The lines to extract begin at the one containing "room_mono : ∀" and run to the end of the listing; set them down exactly and alone.

**Records shown**
- - - - -

(* ===== verification/ArrowUpsertFacts.v ===== *)
(** * Theorems about the Arrow writer: a committed thread leaves the last version of every record

    A run of a writer thread is a list of batches and schema changes followed by a
    commit.  [log_of] is what the records of a run ask for (equality deletes, deleted
    positions, where each identity lives), [tied] the invariant that the files written,
    the batches waiting and the index agree with it. *)

From S2P Require Import Prelude GoString GoSet DataTypes QueryEngine Value Schema Stream StreamFacts Catalog State Fields Writers TwoPC IndexDB IndexDBFacts Jdbc Chunking Transforms ArrowWriter ArrowWriterFacts.

(** What the writer relies on of the stream index; [index_room] is the number of
    locations it can still take. *)
Class IndexSpec `{StreamIndex} := {
  index_holds : index → gmap string RowLocation → Z → Prop;
  index_room : index → nat → Prop;
  room_mono : ∀ i n n', index_room i n → (n' ≤ n)%nat → index_room i n';
  lookup_law : ∀ i m s key, index_holds i m s →
    ∃ i', Index_Lookup i key = Ok (m !! key, i') ∧ index_holds i' m s ∧ ∀ n, index_room i n → index_room i' n;
  snapshot_law : ∀ i m s, index_holds i m s → Index_LastCommittedSnapshot i = Ok s;
  commit_law : ∀ i m s b x, index_holds i m s → valid_changes (changes b) → index_room i (size (changes b)) →
    (∀ y, x = Some y → - 2 ^ 63 ≤ y < 2 ^ 63) → 
    ∃ i', Index_Commit i b x = Ok i' ∧ index_holds i' (changes b ∪ m) (default s x) ∧ ∀ n, index_room i (size (changes b) + n) → index_room i' n;
  truncate_law : ∀ i, index_holds (Index_Truncate i) ∅ 0 ∧ ∀ n, Z.of_nat n < 2 ^ 64 → index_room (Index_Truncate i) n
}.
#[global] Program Instance pebble_index_spec `{KVStore} `{GoRange} : IndexSpec := {|
  index_holds := represents; index_room i n := nextFileID i + Z.of_nat n < 2 ^ 64
|}.
Next Obligation. intros KV R i n n' Hn Hle. cbn in *. lia. Qed.
Next Obligation.
  intros KV R i m s key [files Hh]. destruct (Lookup_spec i m s files key Hh) as (i' & Hl & ?). exists i'. split_and!; [done|by exists files|].
  intros n. by rewrite (Lookup_counter i key _ i' Hl).
Qed.
Next Obligation. intros KV R i m s [files Hh]. apply Hh. Qed.
Next Obligation.
  intros KV R i m s b x [files Hh] Hv Hn Hx. destruct (Commit_spec i m s files (changes b) x Hh Hv Hn Hx) as (i' & files' & ? & ? & ?).
  exists i'. split_and!; [done|by exists files'|]. intros n. cbn in *. lia.
Qed.
Next Obligation. intros KV R i. split; [exists ∅; apply Truncate_spec|]. intros n Hn. cbn. lia. Qed.

Lemma mapM_Forall2 {A B} (f : A → result B) l k : mapM_result f l = Ok k → Forall2 (λ a b, f a = Ok b) l k.
Proof.
  revert k. induction l as [|a l IH]; intros k; simpl; [intros [= <-]; constructor|].
  rewrite bind_Ok. intros (b & Hb & Hk). apply bind_Ok in Hk as (bs & Hbs & [= <-]). constructor; auto.
Qed.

- - - - -

**Solution**
  room_mono : ∀ i n n', index_room i n → (n' ≤ n)%nat → index_room i n';
  lookup_law : ∀ i m s key, index_holds i m s →
    ∃ i', Index_Lookup i key = Ok (m !! key, i') ∧ index_holds i' m s ∧ ∀ n, index_room i n → index_room i' n;
  snapshot_law : ∀ i m s, index_holds i m s → Index_LastCommittedSnapshot i = Ok s;
  commit_law : ∀ i m s b x, index_holds i m s → valid_changes (changes b) → index_room i (size (changes b)) →
    (∀ y, x = Some y → - 2 ^ 63 ≤ y < 2 ^ 63) → 
    ∃ i', Index_Commit i b x = Ok i' ∧ index_holds i' (changes b ∪ m) (default s x) ∧ ∀ n, index_room i (size (changes b) + n) → index_room i' n;
  truncate_law : ∀ i, index_holds (Index_Truncate i) ∅ 0 ∧ ∀ n, Z.of_nat n < 2 ^ 64 → index_room (Index_Truncate i) n
}.
#[global] Program Instance pebble_index_spec `{KVStore} `{GoRange} : IndexSpec := {|
  index_holds := represents; index_room i n := nextFileID i + Z.of_nat n < 2 ^ 64
|}.
Next Obligation. intros KV R i n n' Hn Hle. cbn in *. lia. Qed.
Next Obligation.
  intros KV R i m s key [files Hh]. destruct (Lookup_spec i m s files key Hh) as (i' & Hl & ?). exists i'. split_and!; [done|by exists files|].
  intros n. by rewrite (Lookup_counter i key _ i' Hl).
Qed.
Next Obligation. intros KV R i m s [files Hh]. apply Hh. Qed.
Next Obligation.
  intros KV R i m s b x [files Hh] Hv Hn Hx. destruct (Commit_spec i m s files (changes b) x Hh Hv Hn Hx) as (i' & files' & ? & ? & ?).
  exists i'. split_and!; [done|by exists files'|]. intros n. cbn in *. lia.
Qed.
Next Obligation. intros KV R i. split; [exists ∅; apply Truncate_spec|]. intros n Hn. cbn. lia. Qed.

Lemma mapM_Forall2 {A B} (f : A → result B) l k : mapM_result f l = Ok k → Forall2 (λ a b, f a = Ok b) l k.
Proof.
  revert k. induction l as [|a l IH]; intros k; simpl; [intros [= <-]; constructor|].
  rewrite bind_Ok. intros (b & Hb & Hk). apply bind_Ok in Hk as (bs & Hbs & [= <-]). constructor; auto.
Qed.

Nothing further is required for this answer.